Incontro con Riccardo Guarneri
La lievità delle sue immagini regala momenti di incommensurabile dolcezza interpretativa
"Il mio intento è suggerire emozioni di delicata armonia"
Il percorso pittorico di Riccardo Guarneri, rivolto a una palpabile lievità dell’immagine, è un dono da condividere per la sua immediatezza colloquiale: conquista l’anima ancor prima dello sguardo e si impadronisce dell’immaginario inducendolo a modellare un personale paesaggio. Il suo è un seme che regala frutti di incommensurabile dolcezza interpretativa. Per tale motivo abbiamo chiesto all’artista lumi su tale processo creativo. Il mio intento è quello di suggerire emozioni di delicata armonia che possano conquistare l’osservatore. Pertanto non mi avvalgo di un segno deciso, di memoria espressionista, ma mi affido piuttosto al fascino della percezione.
C’è qualche artista del passato o del presente che ha favorito tale ricerca? A me viene in mente Turner.
Turner ha influenzato l’impressionismo e anche un certo ‘900. E senz’altro porto dentro di me, magari in misura inconscia, certe sue “illuminazioni” pittoriche. Nel mio caso, ha piuttosto inciso un periodo della gioventù dedicato alla musica abbandonata poi di fatto a favore della pittura, ma che mi è rimasta nell’anima come un alimento che ancora oggi mi accompagna e mi nutre. I miei quadri sono sollecitati anche da quella lontana esperienza. Addirittura certi titoli manifestano un evidente riferimento alla musica.
Come nascono le sue opere? Come supera l’iniziale problema con la tela immacolata o con la pagina bianca?
Per me la scelta di fare una data cosa è già un punto interiormente positivo.
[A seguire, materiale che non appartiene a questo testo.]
(* ===== verification/PaymentProps.v ===== *)
(** * Properties of borrowing and repaying from the page

    Whatever other submissions run at the same time, the backend is told, and the queue of
    the browser holds, only what was sent: repayments the wallet or the app took, and
    openings of the very amount and term of the transaction; an allowance is the debt and
    one cent. A submission that says it succeeded left its transaction in the queue before
    it told the backend, and the page is never left waiting. *)

From stdpp Require Import base tactics list strings numbers.
From Stdlib Require Import Lia ZArith Ascii.
From S2P Require Import Prelude JsString JsNum AmountUnits UsdcFormat CreditPolicy Async PendingQueue Recovery Session Trace Judgements HookTrace CreditStore Payment.

Local Open Scope Z_scope.

(** ** What was sent *)

(** The wallet took the call as [h]; or the Lemon app took it, alone or in a batch. *)
Definition made (log : list pay_event) (t : TxInputs) (h : option string) : Prop :=
  (exists x, h = Some x /\ PWallet t (Ok x) ∈ log) \/
  (exists contracts res c, PLemon contracts (Ok res) ∈ log /\ taken res = true /\ c ∈ contracts /\
     lc_contractAddress c = contractAddress t /\ lc_functionName c = functionName t /\ lc_functionParams c = functionParams t /\
     (h = la_txHash res \/ h = None)).

Definition sent_on_stellar (log : list pay_event) (c : StellarCall) (h : option string) : Prop :=
  exists sent x, h = Some x /\ PStellar c (Ok sent) ∈ log /\ sent_hash sent = Ok x.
A volte basta un pretesto, un impulso per promuovere il primo gesto, per dare vita a una trasparenza.
In quale maniera o per quale motivo è avvenuto il passaggio alle trasparenze?
A volte è sufficiente un errore per decidere il proprio futuro. Negli anni ‘60 la mia pittura si confrontava con quella promossa dalle texture di Piero Dorazio e dalla grafia di Gastone Novelli e di Cy Twombly: osservando un mio quadro esposto a Palazzo Pretorio insieme a opere realizzate da alcuni aderenti al Gruppo Uno di Roma e a Tempo Tre, ho convenuto che dovevo cercare qualcosa di diverso. Da lì, da quella occasione, è iniziato il nuovo percorso.
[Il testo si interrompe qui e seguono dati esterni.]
(** ** Rounds that compare labels

    When the library keeps to its contract, a split of the dataset at a
    configured proportion having test rows with a label each, and [predict]
    returning one label per row, no call of the sweep compares nothing. *)

Lemma round_runs_compares i w evs w' res :
  (forall g g' sp,
      train_test_split X y i g = (g', Ok sp) ->
      y_test sp <> [] /\ List.length (X_test sp) = List.length (y_test sp)) ->
  (forall c Xte yp,
      predict c Xte = Ok yp -> List.length yp = List.length Xte) ->
  round_runs X y i w evs w' res ->
  Forall (fun ev => ~ compares_nothing ev) evs.
Proof.
  intros Hsplit Hpredict H.
  destruct H as [g' e Hs | g' sp ent' e Hs Hf
                | g' sp ent' c' e Hs Hf Hp
                | g' sp ent' c' yp Hs Hf Hp];
    subst evs; repeat constructor; cbn [compares_nothing]; auto;
    try exact (proj1 (Hsplit _ _ _ Hs)).
  intros Hnil. destruct (Hsplit _ _ _ Hs) as [Hne Hlen].
  apply Hpredict in Hp. rewrite Hnil, Hlen in Hp.
  destruct (y_test sp); [exact (Hne eq_refl) | discriminate Hp].
Qed.

Lemma rounds_run_compares i rs w evs w' res :
  (forall g g' sp,
      train_test_split X y i g = (g', Ok sp) ->
      y_test sp <> [] /\ List.length (X_test sp) = List.length (y_test sp)) ->
  (forall c Xte yp,
      predict c Xte = Ok yp -> List.length yp = List.length Xte) ->
  rounds_run X y i rs w evs w' res ->
  Forall (fun ev => ~ compares_nothing ev) evs.
Proof.
  intros Hsplit Hpredict.
  induction 1 as [w | r rs w evs w1 e Hr
                 | r rs w evs w1 a evs' w2 res Hr Hrest IH].
  - constructor.
  - exact (round_runs_compares Hsplit Hpredict Hr).
  - apply Forall_app. split; [| exact IH].
    exact (round_runs_compares Hsplit Hpredict Hr).
Qed.

Lemma curve_run_compares hs w evs w' res :
  (forall p g g' sp,
      In p hs ->
      train_test_split X y p g = (g', Ok sp) ->
      y_test sp <> [] /\ List.length (X_test sp) = List.length (y_test sp)) ->
  (forall c Xte yp,
      predict c Xte = Ok yp -> List.length yp = List.length Xte) ->
  curve_run rounds X y hs w evs w' res ->
  Forall (fun ev => ~ compares_nothing ev) evs.
Proof.
  intros Hsplit Hpredict H.
  induction H as [w | i hs w evs w1 e Hr
                 | i hs w evs w1 es evs' w2 res Hr Hrest IH].
  - constructor.
  - refine (rounds_run_compares _ Hpredict Hr).
    intros g g' sp. apply Hsplit. left. reflexivity.
  - apply Forall_app. split.
    + refine (rounds_run_compares _ Hpredict Hr).
      intros g g' sp. apply Hsplit. left. reflexivity.
    + apply IH. intros p g g' sp Hin. apply Hsplit. right. exact Hin.
Qed.

Lemma sweep_run_compares cs w evs w' res :
  (forall p g g' sp,
      In p heldout ->
      train_test_split X y p g = (g', Ok sp) ->
      y_test sp <> [] /\ List.length (X_test sp) = List.length (y_test sp)) ->
  (forall c Xte yp,
      predict c Xte = Ok yp -> List.length yp = List.length Xte) ->
  sweep_run heldout rounds X y seed cs w evs w' res ->
  Forall (fun ev => ~ compares_nothing ev) evs.
Proof.
  intros Hsplit Hpredict.
  induction 1 as [w | nc cs w evs w1 e Hc
                 | nc cs w evs w1 yy evs' w2 res Hc Hrest IH].
  - constructor.
  - unfold prelude. cbn [app]. repeat constructor; auto.
    exact (curve_run_compares Hsplit Hpredict Hc).
  - unfold prelude. cbn [app]. repeat constructor; auto.
    apply Forall_app. split; [| exact IH].
    exact (curve_run_compares Hsplit Hpredict Hc).
Qed.

(** ** The curve of a classifier *)

Lemma mean_single e : feq (mean [e]) e.
Proof.
  destruct e as [q |]; [| exact I]. unfold mean, sum, size. simpl.
  unfold Qdiv. change (/ inject_Z 1) with 1. lra.
Qed.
Come si evolve ora questa sua ricerca?
Da qualche tempo, sto elaborando lavori che chiamano in causa i miei “quadrati” un po’ sbilenchi. Cerco di alimentare una via di fuga: il quadrangolo manifesta un inizio ma non una fine dal momento che la sua immagine sfuma nel nulla, si allontana dallo sguardo. Si origina pertanto uno spazio più ampio che si rispecchia in una poetica più misteriosa, evanescente.
"Nei miei quadrati un po' sbilenchi l'immagine, sfumando nel nulla, si fa più misteriosa ed evanescente"
In tal caso lei offre maggiori possibilità interpretative all’osservatore.
È proprio quello il mio desiderio, il mio intendimento.
Ha qualche importante esposizione in programma?
Si è finalmente concretizzato un evento che mi procura molta soddisfazione. Nel 2017, in occasione della mia partecipazione alla Biennale di Venezia, erano state avviate trattative col Centre Pompidou per l’acquisizione di alcune mie opere. Purtroppo, la pandemia ha impedito che la cosa si concretizzasse in tempi brevi. Ora, finalmente, due mie tele storiche degli anni ‘70 e due dipinti recenti sono entrati a far parte della collezione di quel prestigioso museo d’arte contemporanea. Allontanarsi al centro del 2019 è uno dei titoli approdati al Pompidou: si tratta di quattro quadrati che svaniscono nel punto focale d’incontro e ci rimandano a quella sua intenzione di fornire all’osservatore un ulteriore motivo di sogno, di dolce smarrimento. Ed è importante che proprio il Pompidou apprezzi ed accolga il nuovo impulso dell’inesauribile, poetica creatività di Riccardo Guarneri.